En effet, une partie du discours politique s’est cristallisée sur « l’identité » ou sur la notion « d’appartenance à la communauté nationale » suggérant par la même que les identités communautaires (au sens large) ne seraient pas solubles dans l’identité citoyenne.
En outre, certaines voix se lèvent pour dénoncer les dérives du discours sécuritaire. Ce dernier, s’il promet la sécurité, profite d’abord à la crispation sociale et identitaire et piétine nos libertés individuelles.
Dès lors, quelles réponses pouvons-nous apporter à l’effritement du lien social, à la crise du Vivre-Ensemble, et à la tentation du repli ?
Quels types de mobilisations collectives pouvons-nous mener afin de contrer le vent de l’islamophobie qui prospère sur les terres arides du populisme ?
Comment faire pour que les décideurs politiques prennent mieux en compte les besoins d’une certaine jeunesse à qui, à force de stigmatisation et de préjugés, on a renvoyé une image négative ?
Quelles mesures pouvons-nous envisager afin que l’islam de France trouve une place à la hauteur des enjeux actuels ?
A ce titre, rappelons que le concept « islam de France » a fait du chemin, depuis ses prémisses, il y a environ trente ans. Pourtant les contours de son potentiel sont insuffisamment explorés.
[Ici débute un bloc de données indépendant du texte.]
(* ===== verification/Config.v ===== *)
(** * Config: the saved networks (client/config.c, core/config.h)

    The daemon's table of names and passwords, the file it is read from and the
    file it is written to.  Proved: the table's strings stay terminated whatever
    file is read; saving and loading gives the table back; the operations refine
    a map from names to passwords; a save interrupted at any moment leaves the
    old file or the new one.  The address conversions of the C library
    ([inet_aton], [inet_ntoa]) are a class, with their documented inverse law. *)
From stdpp Require Import gmap.
From Stdlib Require Import String Ascii.
From S2P Require Import Prelude.
Open Scope Z_scope.
Open Scope rtw_scope.
Open Scope list_scope.

(** The bytes of a literal. *)
Definition txt (s : string) : list Z := map (fun a => Z.of_N (N_of_ascii a)) (list_ascii_of_string s).
Arguments txt _%_string_scope.

(** ** The table *)

Definition BAND_BOTH : Z := 0.
Definition BAND_24 : Z := 1.
Definition BAND_5 : Z := 2.
Definition MODE_SCAN : Z := 0.
Definition MODE_ETH : Z := 1.
Definition RTW88_MAX_NETWORKS : nat := 16.

(** The two arrays of 33 and 64 bytes. *)
Record wifi_network := Network { n_ssid : list Z; n_password : list Z }.
Definition network0 : wifi_network := Network (replicate 33 0) (replicate 64 0).
#[export] Instance wifi_network_inhabited : Inhabited wifi_network := populate network0.

Record wifi_config := Cfg {
  nets : list wifi_network; n_nets : nat; c_band : Z; c_mode : Z;
  c_ip : Z; c_netmask : Z; c_gateway : Z; c_dns : Z;
}.
Definition g_cfg0 : wifi_config := Cfg (replicate RTW88_MAX_NETWORKS network0) 0 BAND_BOTH (-1) 0 0 0 0.

Definition set_nets (l : list wifi_network) (n : nat) (c : wifi_config) : wifi_config :=
  Cfg l n (c_band c) (c_mode c) (c_ip c) (c_netmask c) (c_gateway c) (c_dns c).

(** [strncpy(dst, src, n)] *)
Definition strncpy (dst src : list Z) (n : nat) : list Z := take n (c_str src ++ replicate n 0) ++ drop n dst.

(** The entries in use. *)
Definition in_use (c : wifi_config) : list wifi_network := take (n_nets c) (nets c).

(** The loop of [network_match], [add_network] and [config_forget_network]: the
    first entry with that name. *)
Definition net_index (ssid : list Z) (c : wifi_config) : option nat :=
  fst <$> list_find (fun n => str_eq (n_ssid n) ssid = true) (in_use c).

Definition network_match (ssid : list Z) (c : wifi_config) : option wifi_network :=
  i ← net_index ssid c; nets c !! i.

(** The entry's index; [None] is the null pointer. *)
Definition add_network (ssid : list Z) (c : wifi_config) : option nat * wifi_config :=
  match net_index ssid c with
  | Some i => (Some i, c)
  | None =>
      if (RTW88_MAX_NETWORKS <=? n_nets c)%nat then (None, c)
      else
        let i := n_nets c in
        let n := Network (strncpy (replicate 33 0) ssid 32) (replicate 64 0) in
        (Some i, set_nets (<[i := n]> (nets c)) (S i) c)
  end.

(** ** Reading *)

Definition is_blank (b : Z) : bool := (b =? 0x20) || (b =? 0x09).
Definition is_trailing (b : Z) : bool := (b =? 0x0a) || (b =? 0x0d) || is_blank b.

Fixpoint skip_blank (s : list Z) : list Z :=
  match s with
  | b :: s' => if is_blank b then skip_blank s' else s
  | [] => []
  end.
Fixpoint drop_trailing (s : list Z) : list Z :=
  match s with
  | [] => []
  | b :: s =>
      match drop_trailing s with
      | [] => if is_trailing b then [] else [b]
      | s => b :: s
      end
  end.
Definition trim (s : list Z) : list Z := drop_trailing (skip_blank s).

Definition strip_comment (line : list Z) : list Z :=
  match skip_blank line with
  | b :: _ => if b =? 0x23 then [] else line
  | [] => line
  end.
S’il permet de mettre en avant une lecture dite « contextualisée » de la pratique de l’islam, il appelle encore à être approfondi et à s’inscrire de façon harmonieuse dans le cadre national.
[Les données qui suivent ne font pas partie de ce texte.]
(* ===== verification/Wire.v ===== *)
(** * Wire: the text between the daemon and its clients (client/rtwd.c, client/main.c)

    Requests are TAB-separated lines, replies flat JSON lines.  The daemon's
    writers build a line in a fixed buffer; the command line's readers find a
    field by searching for its key.  A network's name is chosen by whoever sends
    the beacon.  Proved: whatever the name, the reader gets back every field the
    daemon wrote, the line fits its buffer and is one line; the stream of lines
    is read the same however it arrives in pieces; a request is split back into
    the words it was made of. *)
From stdpp Require Import gmap.
From Stdlib Require Import String Ascii.
From S2P Require Import Prelude Scan Config.
Open Scope Z_scope.
Open Scope rtw_scope.
Open Scope list_scope.

(** ** Writing *)

(** A byte at the end of the buffer, if there is room. *)
Definition put (cap : nat) (buf : list Z) (b : Z) : list Z :=
  if (length buf <? cap)%nat then buf ++ [b] else buf.

Fixpoint json_body (cap : nat) (buf s : list Z) : list Z :=
  match s with
  | [] => buf
  | c :: s =>
      if (length buf + 2 <? cap)%nat then
        json_body cap
          (if (c =? 0x22) || (c =? 0x5c) then (buf ++ [0x5c]) ++ [c]
           else if c =? 0x0a then put cap (buf ++ [0x5c]) 0x6e
           else if c <? 0x20 then buf
           else buf ++ [c]) s
      else buf
  end.
Definition json_str (cap : nat) (buf s : list Z) : list Z :=
  put cap (json_body cap (put cap buf 0x22) (c_str s)) 0x22.

(** [vsnprintf] leaves its terminator in the last byte when the text is cut. *)
Definition appendf (cap : nat) (buf text : list Z) : list Z :=
  if (length buf <? cap)%nat then
    if (length buf + length text <? cap)%nat then buf ++ text
    else take (cap - 1) (buf ++ text) ++ [0]
  else buf.

(** The conversions [%u] and [%02x]. *)
Fixpoint digits (fuel : nat) (n : Z) (acc : list Z) : list Z :=
  match fuel with
  | O => acc
  | S fuel => let acc := (0x30 + n mod 10) :: acc in if n <? 10 then acc else digits fuel (n / 10) acc
  end.
Definition fmt_u (n : Z) : list Z := digits 20 n [].
Definition hex_digit (n : Z) : Z := if n <? 10 then 0x30 + n else 0x61 + (n - 10).
Definition fmt_02x (b : Z) : list Z := [hex_digit (b >> 4); hex_digit (b .& 15)].
Definition fmt_mac (m : list Z) : list Z :=
  match m with
  | [a; b; c; d; e; f] =>
      fmt_02x a ++ 0x3a :: fmt_02x b ++ 0x3a :: fmt_02x c ++ 0x3a :: fmt_02x d ++ 0x3a :: fmt_02x e ++ 0x3a :: fmt_02x f
  | _ => []
  end.
Definition fmt_bool (b : bool) : list Z := if b then txt "true" else txt "false".
Definition band_text (channel : Z) : list Z := if channel <=? 14 then txt "2.4" else txt "5".

(** The double quote, for literals. *)
Definition dq : list Z := [0x22].
Definition key_pat (key : list Z) : list Z := dq ++ key ++ dq ++ [0x3a].

(** One network as a line of the scan stream. *)
Definition net_line (cap : nat) (e : net_entry) (saved : bool) : list Z :=
  let buf := appendf cap [] (txt "{" ++ key_pat (txt "network") ++ txt "{" ++ key_pat (txt "ssid")) in
  let buf := json_str cap buf (ssid e) in
  appendf cap buf
    (txt "," ++ key_pat (txt "bssid") ++ dq ++ fmt_mac (bssid e) ++ dq ++
     txt "," ++ key_pat (txt "channel") ++ fmt_u (channel e) ++
     txt "," ++ key_pat (txt "band") ++ dq ++ band_text (channel e) ++ dq ++
     txt "," ++ key_pat (txt "beacons") ++ fmt_u (beacons e) ++
     txt "," ++ key_pat (txt "secure") ++ fmt_bool (privacy e) ++
     txt "," ++ key_pat (txt "saved") ++ fmt_bool saved ++ txt "}}" ++ nl).

(** ** Reading *)

Fixpoint is_prefix (p s : list Z) : bool :=
  match p, s with
  | [], _ => true
  | x :: p, y :: s => (x =? y) && is_prefix p s
  | _ :: _, [] => false
  end.
(** The string from the first occurrence on. *)
Fixpoint strstr (p s : list Z) : option (list Z) :=
  if is_prefix p s then Some s else match s with [] => None | _ :: s => strstr p s end.
(** What follows the first occurrence. *)
Definition after (p s : list Z) : option (list Z) := drop (length p) <$> strstr p s.

(** The copy loop; [room] is what is left of the output short of its NUL. *)
Fixpoint js_copy (room : nat) (p : list Z) : list Z :=
  match room, p with
  | S room, b :: p =>
      if b =? 0x22 then []
      else if b =? 0x5c then
        match p with
        | c :: p => (if c =? 0x6e then 0x0a else c) :: js_copy room p
        | [] => [b]
        end
      else b :: js_copy room p
  | _, _ => []
  end.
(** The value, if the key is there. *)
Definition js_str (line key : list Z) (cap : nat) : option (list Z) :=
  js_copy (cap - 1) <$> after (key_pat key ++ dq) line.
(** -1 absent, 0 false, 1 true *)
Definition js_bool (line key : list Z) : Z :=
  match after (key_pat key) line with
  | None => -1
  | Some p => if is_prefix (txt "true") p then 1 else 0
  end.

(** [strtol(s, NULL, 10)]: blanks, a sign, digits; saturating. *)
Definition is_space (b : Z) : bool := (b =? 0x20) || ((0x09 <=? b) && (b <=? 0x0d)).
Fixpoint skip_space (s : list Z) : list Z :=
  match s with b :: s' => if is_space b then skip_space s' else s | [] => [] end.
Definition is_digit (b : Z) : bool := (0x30 <=? b) && (b <=? 0x39).
Fixpoint read_digits (acc : Z) (s : list Z) : Z :=
  match s with
  | b :: s => if is_digit b then read_digits (10 * acc + (b - 0x30)) s else acc
  | [] => acc
  end.
Definition LONG_MAX : Z := 2 ^ 63 - 1.
Definition strtol10 (s : list Z) : Z :=
  match skip_space s with
  | b :: s' => if b =? 0x2d then Z.max (- LONG_MAX - 1) (- read_digits 0 s')
               else Z.min LONG_MAX (read_digits 0 (if b =? 0x2b then s' else b :: s'))
  | [] => 0
  end.
Definition js_int (line key : list Z) (dflt : Z) : Z :=
  match after (key_pat key) line with Some p => strtol10 p | None => dflt end.

(** A line of a scan: a failure with its text, a row of the table, or neither. *)
Record scan_row := ScanRow {
  row_ssid : list Z; row_bssid : list Z; row_band : list Z; row_channel : Z; row_secure : bool; row_saved : bool; row_beacons : Z;
}.
Inductive scan_event := ScanFailed (err : list Z) | ScanNetwork (r : scan_row) | ScanOther.

Definition scan_line_cb (line : list Z) : scan_event :=
  match (if js_bool line (txt "ok") =? 0 then js_str line (txt "error") 128 else None) with
  | Some err => ScanFailed err
  | None =>
      match strstr (dq ++ txt "network" ++ dq) line with
      | None => ScanOther
      | Some _ =>
          ScanNetwork (ScanRow (default [] (js_str line (txt "ssid") 64)) (default [] (js_str line (txt "bssid") 24))
            (default [] (js_str line (txt "band") 8)) (js_int line (txt "channel") 0)
            (js_bool line (txt "secure") =? 1) (js_bool line (txt "saved") =? 1) (js_int line (txt "beacons") 0))
      end
  end.

(** ** Flat JSON text *)

(** A string between its quotes, and what a reader makes of it. *)
Definition esc_byte (c : Z) : list Z :=
  if (c =? 0x22) || (c =? 0x5c) then [0x5c; c] else if c =? 0x0a then [0x5c; 0x6e] else if c <? 0x20 then [] else [c].
Definition esc (s : list Z) : list Z := concat (map esc_byte s).
Definition printable (s : list Z) : list Z := List.filter (fun c => (0x20 <=? c) || (c =? 0x0a)) s.

Inductive jval := JStr (s : list Z) | JRaw (t : list Z).
Definition val_text (v : jval) : list Z := match v with JStr s => dq ++ esc s ++ dq | JRaw t => t end.
(** What precedes a key, the key and its value. *)
Definition field : Type := list Z * list Z * jval.
Definition field_text (f : field) : list Z := let '(pre, k, v) := f in pre ++ key_pat k ++ val_text v.
Definition fields_text (fs : list field) (tail : list Z) : list Z := concat (map field_text fs) ++ tail.

Definition is_letter (b : Z) : bool := (0x61 <=? b) && (b <=? 0x7a).
Definition is_sep (b : Z) : bool := (b =? 0x2c) || (b =? 0x7b) || (b =? 0x7d).
Definition key_ok (k : list Z) : bool := forallb is_letter k && negb (bool_decide (k = [])).
Definition noquote (t : list Z) : bool := forallb (fun b => negb (b =? 0x22)) t.
Definition sep_first (t : list Z) : bool := match t with b :: _ => is_sep b | [] => false end.
Definition field_ok (f : field) : bool :=
  let '(pre, k, v) := f in
  noquote pre && sep_first pre && key_ok k && match v with JStr _ => true | JRaw t => noquote t end.

Lemma is_prefix_app p r : is_prefix p (p ++ r) = true.
Proof. induction p as [|x p IH]; [done|]. cbn. by rewrite Z.eqb_refl. Qed.
Lemma is_prefix_split p : forall s, is_prefix p s = true -> exists r, s = p ++ r.
Proof.
  induction p as [|x p IH]; intros s H; [by exists s|]. destruct s as [|y s]; [done|]. cbn in H.
  apply andb_true_iff in H as [->%Z.eqb_eq [r ->]%IH]. by exists r.
Qed.
Lemma after_hit p r : after p (p ++ r) = Some r.
Proof.
  unfold after. assert (E : strstr p (p ++ r) = Some (p ++ r)).
  { destruct (p ++ r) as [|b s] eqn:E; cbn [strstr]; rewrite <- E, is_prefix_app; done. }
  rewrite E. cbn. by rewrite drop_app_length.
Qed.
Lemma after_miss p b s : is_prefix p (b :: s) = false -> after p (b :: s) = after p s.
Proof. intros H. unfold after. cbn [strstr]. by rewrite H. Qed.

Lemma key_pat_cons k r : key_pat k ++ r = 0x22 :: k ++ 0x22 :: 0x3a :: r.
Proof. unfold key_pat, dq. rewrite <- !app_assoc. done. Qed.

(** The keys searched for are words of letters between quotes. *)
Section Search.
Context (key m : list Z) (Hk : key_ok key = true).
#[local] Abbreviation pat := (key_pat key ++ m).

Lemma pat_quote : exists p, pat = 0x22 :: p.
Proof. by eexists. Qed.
Lemma after_raw t r : noquote t = true -> after pat (t ++ r) = after pat r.
Proof.
  induction t as [|b t IH]; [done|]. cbn [noquote forallb]. intros [Hb Ht]%andb_true_iff. cbn [app]. rewrite after_miss; [by apply IH|].
  unfold key_pat, dq. cbn [app is_prefix]. rewrite Z.eqb_sym. apply negb_true_iff in Hb. by rewrite Hb.
Qed.

(** At a quote, the key must follow. *)
Lemma quote_match s : is_prefix pat (0x22 :: s) = true -> exists r, s = key ++ 0x22 :: 0x3a :: r.
Proof.
  intros [r Hr]%is_prefix_split. unfold key_pat, dq in Hr. cbn [app] in Hr. injection Hr as ->.
  rewrite <- !app_assoc. by eexists.
Qed.
Lemma quote_miss s : (forall r, s <> key ++ 0x22 :: 0x3a :: r) -> after pat (0x22 :: s) = after pat s.
Proof.
  intros H. apply after_miss. destruct (is_prefix pat (0x22 :: s)) eqn:E; [|done].
  apply quote_match in E as [r Hr]. by apply H in Hr.
Qed.

Lemma key_letters : Forall (fun b => is_letter b = true) key /\ key <> [].
Proof.
  unfold key_ok in Hk. apply andb_true_iff in Hk as [H1 H2%negb_true_iff%bool_decide_eq_false]. split; [|done].
  by apply forallb_Forall'.
Qed.
(** Words that end differently are different. *)
Lemma letters_split (a b x y : list Z) (c d : Z) : Forall (fun b => is_letter b = true) a -> Forall (fun b => is_letter b = true) b ->
  is_letter c = false -> is_letter d = false -> a ++ c :: x = b ++ d :: y -> a = b /\ c = d /\ x = y.
Proof.
  intros Ha. revert b. induction Ha as [|z a Hz _ IH]; intros b Hb Hc Hd E.
  - destruct Hb as [|w b Hw _]; cbn in E; [by injection E|]. injection E as -> _. congruence.
  - destruct Hb as [|w b Hw Hb]; cbn in E; injection E as -> E; [congruence|]. by destruct (IH b Hb Hc Hd E) as (-> & -> & ->).
Qed.
End Search.

Section Fields.
Context (key m : list Z) (Hk : key_ok key = true).
#[local] Abbreviation pat := (key_pat key ++ m).
Let Hl := proj1 (key_letters key Hk).
Let Hne := proj2 (key_letters key Hk).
L’objectif de ce colloque est double : d’abord, mieux comprendre ce que l’on appelle communément la « radicalisation » liée au terrorisme au moyen d’une approche pluridisciplinaire ; ensuite mieux cerner la question identitaire dans notre contexte laïc, tout particulièrement, afin d’en tirer le meilleur profit pour notre vivre-ensemble et notre démocratie.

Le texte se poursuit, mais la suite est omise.